(** * FastAPI tutorial scripts: a shallow embedding

    The repository holds two scripts, [api_tutorial.py] (handlers over an
    SQLite file) and [test.py] (the same routes as stubs).  This file
    embeds both:

    - [Sqlite]: the part of the store the handlers rely on: tables with an
      [INTEGER PRIMARY KEY AUTOINCREMENT] column, the [UNIQUE] columns of
      [users], the [LIKE] operator, and connections whose changes reach the
      file on [commit] only;
    - [Router]: route registration and lookup as the framework does it;
    - [ApiTutorial] and [TestPy]: one definition per Python function, under
      the function's name.

    Modelling conventions.  Text is [string], one [ascii] per character.
    A [REAL] is the rational it denotes ([Q]); NaN and the infinities are
    outside the model.  Row ids are [Z].  Failures of the environment (disk
    full, locked file, exhausted row ids) are outside the model.  Two
    refusals of the store are in the model, each an exception that no
    handler catches: an integer outside the signed 64-bit range cannot be
    bound to a placeholder, and a [LIKE] pattern of more than 50000 bytes
    is not evaluated. *)

From Stdlib Require Import ZArith QArith List String Ascii Bool Lia.
From Stdlib Require Import DecimalString.
Import ListNotations.

Open Scope string_scope.
Open Scope Z_scope.

Set Implicit Arguments.

(** ** The store *)

Module Sqlite.

(** *** Errors *)

Inductive error : Type :=
| IntegrityError
| ProgrammingError
| OverflowError
| OperationalError.

Inductive outcome (A : Type) : Type :=
| Done (a : A)
| Raised (e : error).
Arguments Raised {A} e.

(** *** Integers

    A Python [int] is bound as a signed 64-bit integer; a larger or
    smaller one raises [OverflowError]. *)

Definition min_int : Z := - 2 ^ 63.
Definition max_int : Z := 2 ^ 63 - 1.

Definition storableb (z : Z) : bool := (min_int <=? z) && (z <=? max_int).

Definition storable (z : Z) : Prop := storableb z = true.

Definition bind_int (z : Z) : outcome Z :=
  if storableb z then Done z else Raised OverflowError.

(** *** The LIKE operator

    [%] matches any run of characters, [_] any one character, every other
    character matches itself, ASCII letters regardless of case.  The
    queries of the scripts have no [ESCAPE] clause. *)

Definition to_lower (c : ascii) : ascii :=
  let n := nat_of_ascii c in
  if ((65 <=? n) && (n <=? 90))%nat then ascii_of_nat (n + 32) else c.

Definition same_nocase (p c : ascii) : bool :=
  Ascii.eqb (to_lower p) (to_lower c).

Definition is_percent (c : ascii) : bool := Ascii.eqb c "%".
Definition is_underscore (c : ascii) : bool := Ascii.eqb c "_".

Fixpoint like_any (rest : string -> bool) (s : string) : bool :=
  rest s ||
  match s with
  | EmptyString => false
  | String _ s' => like_any rest s'
  end.

Fixpoint like (pattern s : string) : bool :=
  match pattern with
  | EmptyString =>
      match s with EmptyString => true | String _ _ => false end
  | String p pattern' =>
      if is_percent p then like_any (like pattern') s
      else
        match s with
        | EmptyString => false
        | String c s' =>
            (is_underscore p || same_nocase p c) && like pattern' s'
        end
  end.

(** The [LIKE] function of the store.  A pattern of more than
    [LIKE_PATTERN_LENGTH] bytes is refused with "LIKE or GLOB pattern too
    complex" (50000 is the store's default).  Pattern and text are read
    as C strings: up to their first NUL character. *)

Definition LIKE_PATTERN_LENGTH : Z := 50000.

(** The length in bytes of the UTF-8 form: one byte for a character
    below 128, two for the others of [ascii]. *)
Fixpoint utf8_length (s : string) : Z :=
  match s with
  | EmptyString => 0
  | String c s' =>
      (if (N_of_ascii c <? 128)%N then 1 else 2) + utf8_length s'
  end.

Fixpoint c_string (s : string) : string :=
  match s with
  | EmptyString => EmptyString
  | String c s' =>
      if Ascii.eqb c zero then EmptyString else String c (c_string s')
  end.

Definition like_function (pattern s : string) : outcome bool :=
  if LIKE_PATTERN_LENGTH <? utf8_length pattern
  then Raised OperationalError
  else Done (like (c_string pattern) (c_string s)).

(** *** Tables

    A table keeps its rows in scan order.  [seq] is the table's entry in
    [sqlite_sequence]: the largest row id ever handed out by
    [AUTOINCREMENT] (0 when there is none). *)

Record table (R : Type) : Type := { rows : list R; seq : Z }.

Definition empty_table (R : Type) : table R := {| rows := []; seq := 0 |}.

Record item_row : Type :=
  { ir_id : Z; ir_name : string; ir_price : Q; ir_is_offer : option Z }.

Record user_row : Type :=
  { ur_id : Z; ur_username : string; ur_email : string;
    ur_full_name : option string }.

(** The file once both tables exist, and the file as [init_db] may find
    it, where a table may not have been created yet. *)
Record db : Type := { items : table item_row; users : table user_row }.

Record storage : Type :=
  { st_items : option (table item_row);
    st_users : option (table user_row) }.


(** The row id of an [AUTOINCREMENT] insert: one more than the largest
    id in the table (1 for an empty table), and more than [seq]. *)
Definition new_rowid (ids : list Z) (seq : Z) : Z :=
  Z.max
    (match ids with
     | [] => 1
     | i :: l => fold_left Z.max l i + 1
     end)
    (seq + 1).

(** *** Connections

    Statements work on [pending]; [commit] writes it to the file;
    [close] gives the file back, without what was not committed. *)

Record connection : Type := { on_disk : db; pending : db }.

Definition connect (file : db) : connection :=
  {| on_disk := file; pending := file |}.

Definition commit (conn : connection) : connection :=
  {| on_disk := pending conn; pending := pending conn |}.

Definition close (conn : connection) : db := on_disk conn.

Definition with_items (conn : connection) (t : table item_row)
  : connection :=
  {| on_disk := on_disk conn;
     pending := {| items := t; users := users (pending conn) |} |}.

Definition with_users (conn : connection) (t : table user_row)
  : connection :=
  {| on_disk := on_disk conn;
     pending := {| items := items (pending conn); users := t |} |}.

(** *** Bound values *)

Inductive value : Type :=
| Null
| Integer (z : Z)
| Real (q : Q)
| Text (s : string).

(** A Python [bool] is bound as the integer 1 or 0, [None] as NULL. *)
Definition bind_bool (b : option bool) : option Z :=
  option_map (fun b : bool => if b then 1 else 0) b.

(** *** Statements on [items] *)

(** [SELECT COUNT( * ) FROM items] *)
Definition count_items (conn : connection) : Z :=
  Z.of_nat (List.length (rows (items (pending conn)))).

(** [INSERT INTO items (name, price, is_offer) VALUES (?, ?, ?)];
    the result carries [lastrowid]. *)
Definition insert_item (name : string) (price : Q) (is_offer : option Z)
    (conn : connection) : connection * Z :=
  let t := items (pending conn) in
  let id := new_rowid (map ir_id (rows t)) (seq t) in
  let row :=
    {| ir_id := id; ir_name := name; ir_price := price;
       ir_is_offer := is_offer |} in
  (with_items conn {| rows := rows t ++ [row]; seq := id |}, id).

(** [executemany] of the same insert. *)
Fixpoint insert_items (l : list (string * Q * option Z))
    (conn : connection) : connection :=
  match l with
  | [] => conn
  | (name, price, is_offer) :: l' =>
      insert_items l' (fst (insert_item name price is_offer conn))
  end.

(** [UPDATE items SET name = ?, price = ?, is_offer = ? WHERE id = ?];
    the result carries [rowcount]. *)
Definition update_item_row (name : string) (price : Q)
    (is_offer : option Z) (id : Z) (r : item_row) : item_row :=
  if ir_id r =? id
  then {| ir_id := ir_id r; ir_name := name; ir_price := price;
          ir_is_offer := is_offer |}
  else r.

Definition update_items (name : string) (price : Q) (is_offer : option Z)
    (id : Z) (conn : connection) : outcome (connection * Z) :=
  match bind_int id with
  | Raised e => Raised e
  | Done id =>
      let t := items (pending conn) in
      let hit := filter (fun r => ir_id r =? id) (rows t) in
      Done
        (with_items conn
           {| rows := map (update_item_row name price is_offer id) (rows t);
              seq := seq t |},
         Z.of_nat (List.length hit))
  end.

(** [DELETE FROM items WHERE id = ?]; the result carries [rowcount]. *)
Definition delete_items (id : Z) (conn : connection)
  : outcome (connection * Z) :=
  match bind_int id with
  | Raised e => Raised e
  | Done id =>
      let t := items (pending conn) in
      let hit := filter (fun r => ir_id r =? id) (rows t) in
      Done
        (with_items conn
           {| rows := filter (fun r => negb (ir_id r =? id)) (rows t);
              seq := seq t |},
         Z.of_nat (List.length hit))
  end.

_Exercise goal_
Will you return exactly the lines above from the one with "file on [commit] only;" down to the one with "(** *** Errors *)", counting both as part of the range?

_Your response_
      file on [commit] only;
    - [Router]: route registration and lookup as the framework does it;
    - [ApiTutorial] and [TestPy]: one definition per Python function, under
      the function's name.

    Modelling conventions.  Text is [string], one [ascii] per character.
    A [REAL] is the rational it denotes ([Q]); NaN and the infinities are
    outside the model.  Row ids are [Z].  Failures of the environment (disk
    full, locked file, exhausted row ids) are outside the model.  Two
    refusals of the store are in the model, each an exception that no
    handler catches: an integer outside the signed 64-bit range cannot be
    bound to a placeholder, and a [LIKE] pattern of more than 50000 bytes
    is not evaluated. *)

From Stdlib Require Import ZArith QArith List String Ascii Bool Lia.
From Stdlib Require Import DecimalString.
Import ListNotations.

Open Scope string_scope.
Open Scope Z_scope.

Set Implicit Arguments.

(** ** The store *)

Module Sqlite.

(** *** Errors *)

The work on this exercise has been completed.